Compact Code and Energy Efficient Software

Back in the dark ages when microprocessor chips had just been invented, engineering undergrads often got their first taste of serious computer programming on machines such as the DEC PDP-11 minicomputer. Besides trying to write programs that actually ran correctly on the PDP-11, students of the day also had to make their code compact. One way to get exasperated looks from instructors in those early computer classes was to turn in programs taking up 20 lines of assembly code that could have been done in 15. The reason for their consternation, of course, was that memory was expensive. The PDP-11 typically had just 4,096 16-bit words of read/write memory consisting of 22-mil magnetic cores that were accessed using wires.

A PDP-11 computer from Digital Equipment Corporation (DEC). (Image source: flickr)

Fast forward to today and you'll find programming courses still stress compact code. But indications are programming classes may soon shift their emphasis from writing not just compact code but also software that minimizes energy consumption.

Computer code energy efficiency was once a niche subject. It was of interest mainly to programmers of small embedded systems where an MCU's power dissipation had to be nursed along to maximize the life of the coin cell providing the juice. Now, software energy efficiency is going mainstream. It is increasingly common to see smartphone users avoiding CPU-intensive apps just to get a bit more out of the phone battery. Even cloud-based systems are paying attention to software energy efficiency because of its impact on the carbon emissions of data centers.

At first glance, you might suspect that compact code already is energy-efficient. It turns out that this rule of thumb is sometimes true, but not always. Moreover, the energy efficiency of a computer program generally depends on the language it is written in. Compiled languages are more energy-efficient than interpreted languages or those making up virtual machines. But there can be big differences in the energy efficiency even among compiled languages that seem to be related to each other.

Insights into how energy, time, and memory use relate to energy-efficient programming come from work done by researchers in Portugal (https://dl.acm.org/doi/10.1145/3136014.3136031). They analyzed the performance of 27 software languages for energy efficiency. To do so, they used state-of-the-art compilers, interpreters, and virtual machines and watched what happened when they ran 13 different programs used to compare how widely used algorithms can be implemented in various popular programming languages.

For example, one benchmark program measured the time it took to calculate the interaction between multiple particles in a system. Another one allocated and deallocated lots of binary trees. A third updated a hash table and used it to count specific DNA nucleotide sequences.

The researchers note that there's a common misconception that energy consumption in software is proportional to execution time: Faster is always better. So reducing the execution time of a program would reduce its energy consumption by the same proportion. But the relationship isn't necessarily simply because dissipated energy is the product of power used and time duration. Thus a faster program may not be more energy-efficient if it consumes more power while it executes.

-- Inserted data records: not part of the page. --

(** pi d -> N N, and pi d <-> pi d'.  The bitset parameter is unnamed in
    the source. *)
Definition dpi_xx (self : cross_sections) (_ : ReactionsBitSet)
    : CollisionBranchList :=
  let process_list : CollisionBranchList := [] in
  let sqrts := sqrt_s_ self in
  let type_a := type (incoming_0 self) in
  let type_b := type (incoming_1 self) in
  let process_list :=
    if (is_deuteron type_a && Pdg.is_pion (pdgcode type_b))
       || (is_deuteron type_b && Pdg.is_pion (pdgcode type_a))
    then
      let baryon_number := (baryon_number type_a + baryon_number type_b)%Z in
      let nuc :=
        if (baryon_number >? 0)%Z then list_nucleons
        else list_anti_nucleons in
      let s := sqrt_s_ self * sqrt_s_ self in
      fold_left (fun process_list nuc_a =>
        fold_left (fun process_list nuc_b =>
          if negb (charge type_a + charge type_b =?
                   charge nuc_a + charge nuc_b)%Z
          then process_list
          else
            fold_left (fun process_list twoI =>
              let isospin_factor :=
                isospin_clebsch_gordan_sqr_2to2
                  type_a type_b nuc_a nuc_b twoI in
              if Rabs isospin_factor <? really_small then process_list
              else
                let matrix_element :=
                  nn_to_resonance_matrix_element sqrts type_a type_b twoI in
                if matrix_element <=? 0 then process_list
                else
                  let spin_factor :=
                    IZR (u32_mul (u32_add (spin nuc_a) 1)
                                 (u32_add (spin nuc_b) 1)) in
                  let sym_fac_in :=
                    if (iso_multiplet type_a =? iso_multiplet type_b)%Z
                    then 2%Z else 1%Z in
                  let sym_fac_out :=
                    if (iso_multiplet nuc_a =? iso_multiplet nuc_b)%Z
                    then 2%Z else 1%Z in
                  let p_cm_final := pCM_from_s s (mass nuc_a) (mass nuc_b) in
                  let xsection :=
                    isospin_factor * spin_factor * IZR sym_fac_in /
                    IZR sym_fac_out * p_cm_final * matrix_element /
                    (s * cm_momentum self) in
                  if xsection >? really_small
                  then process_list ++
                       [branch2 nuc_a nuc_b xsection TwoToTwo]
                  else process_list)
              (I_tot_range nuc_a nuc_b) process_list)
          nuc process_list)
        nuc process_list
    else process_list in
  if ((is_deuteron type_a || is_dprime type_a) && Pdg.is_pion (pdgcode type_b))
     || ((is_deuteron type_b || is_dprime type_b)
         && Pdg.is_pion (pdgcode type_a))
  then
    let type_pi := if Pdg.is_pion (pdgcode type_a) then type_a else type_b in
    let type_nucleus := if is_nucleus type_a then type_a else type_b in
    let nuclei := list_light_nuclei in
    let s := sqrt_s_ self * sqrt_s_ self in
    fold_left (fun process_list produced_nucleus =>
      if type_eqb produced_nucleus type_nucleus
         || negb (charge produced_nucleus =? charge type_nucleus)%Z
         || negb (baryon_number produced_nucleus =?
                  baryon_number type_nucleus)%Z
      then process_list
      else
        let tmp :=
          sqrts - min_mass_kinematic type_a - min_mass_kinematic type_b in
        let matrix_element :=
          295.5 + 2.862 / (0.00283735 + pow_int (sqrts - 2.181) 2) +
          0.0672 / pow_int tmp 2 - 6.61753 / tmp in
        let spin_factor :=
          IZR (u32_mul (u32_add (spin produced_nucleus) 1)
                       (u32_add (spin type_pi) 1)) in
        let xsection := matrix_element * spin_factor / (s * cm_momentum self) in
        let xsection :=
          if is_stable produced_nucleus
          then xsection * pCM_from_s s (mass type_pi) (mass produced_nucleus)
          else
            let resonance_integral :=
              get_integral_piR (iso_multiplet produced_nucleus) sqrts in
            xsection * resonance_integral in
        process_list ++ [branch2 type_pi produced_nucleus xsection TwoToTwo])
      nuclei process_list
  else process_list.

(** N d <-> N d'.  The bitset parameter is unnamed in the source. *)
Definition dn_xx (self : cross_sections) (_ : ReactionsBitSet)
    : CollisionBranchList :=
  let type_a := type (incoming_0 self) in
  let type_b := type (incoming_1 self) in
  let type_N := if is_nucleon type_a then type_a else type_b in
  let type_nucleus := if is_nucleus type_a then type_a else type_b in
  let nuclei := list_light_nuclei in
  let s := sqrt_s_ self * sqrt_s_ self in
  let sqrts := sqrt_s_ self in
  fold_left (fun process_list produced_nucleus =>
    if type_eqb produced_nucleus type_nucleus
       || negb (charge produced_nucleus =? charge type_nucleus)%Z
       || negb (baryon_number produced_nucleus =?
                baryon_number type_nucleus)%Z
    then process_list
    else
      let matrix_element :=
        if Bool.eqb (signbit (baryon_number type_N))
                    (signbit (baryon_number type_nucleus))
        then
          let tmp :=
            sqrts - min_mass_kinematic type_N -
            min_mass_kinematic type_nucleus in
          79.0474 / std_pow tmp 0.7897 + 654.596 * tmp
        else 681.4 in
      let spin_factor :=
        IZR (u32_mul (u32_add (spin produced_nucleus) 1)
                     (u32_add (spin type_N) 1)) in
      let xsection := matrix_element * spin_factor / (s * cm_momentum self) in
      let xsection :=
        if is_stable produced_nucleus
        then xsection * pCM_from_s s (mass type_N) (mass produced_nucleus)
        else
          let resonance_integral :=
            get_integral_NR (iso_multiplet produced_nucleus) sqrts in
          xsection * resonance_integral in
      process_list ++ [branch2 type_N produced_nucleus xsection TwoToTwo])
    nuclei [].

Consequently, researchers found several instances where the rank of a programming language's energy consumption differed from that of its execution time. For example, in a benchmark involving the generation and writing of random DNA sequences, Fortran turned out to be the second most energy-efficient language, though it came in eighth place for execution time. And when computing binary trees, the energy consumption of the Pascal and Chapel languages was within 10% of each other, though Chapel takes about 55% less time to execute.

A few of the researchers' conclusions are not surprising. One finding: The C language is, overall, the fastest and most energy-efficient (57 J, 2,019 msec on average to execute). After C, the top four languages needing the least energy and time to execute the benchmarks turned out to be Rust (59 J, 2,103 msec), C++ (77 J, 3,155 msec), Ada (98 J, 3,740 msec), and Java (114 J, 3,821 msec). And as you might expect, compiled languages were far more energy-efficient than interpreted or virtual machine languages. Compiled programs averaged 120 J to execute the solutions, while virtual machines and interpreted languages sucked up 5,760 J and 2,365 J, respectively.

No surprise, then, that the bottom five languages in energy efficiency and execution time were all interpreted: Perl (4,604 J), Python (4,390 J), Ruby (4,045 J), JRuby (2,693 J), and Lua (2,660 J) for energy; Lua (16,7416 msec), Python (14,5178 msec), Perl (13,2856 msec), Ruby (119,832 msec), and TypeScript (93,292 msec) for time.

The researchers also showed where most of the dissipated energy goes. CPU-based energy consumption always represents the majority of the energy consumed. On average, the CPU consumes almost 90% of the energy with DRAM consuming the rest, regardless of whether the language is compiled, interpreted, or virtual.

All in all, the Portuguese researchers say it's relatively easy to decide on the best software language if developers are only concerned with execution time and energy consumption. But the choice isn't automatic if memory use is also a factor.

Thus for the planet, there is good news: It's possible to optimize software for energy efficiency. For students learning to program, there is bad news: You can now earn a scowl from your programming instructor not only for turning in an insufficiently compact program but also for one that lacks energy efficiency.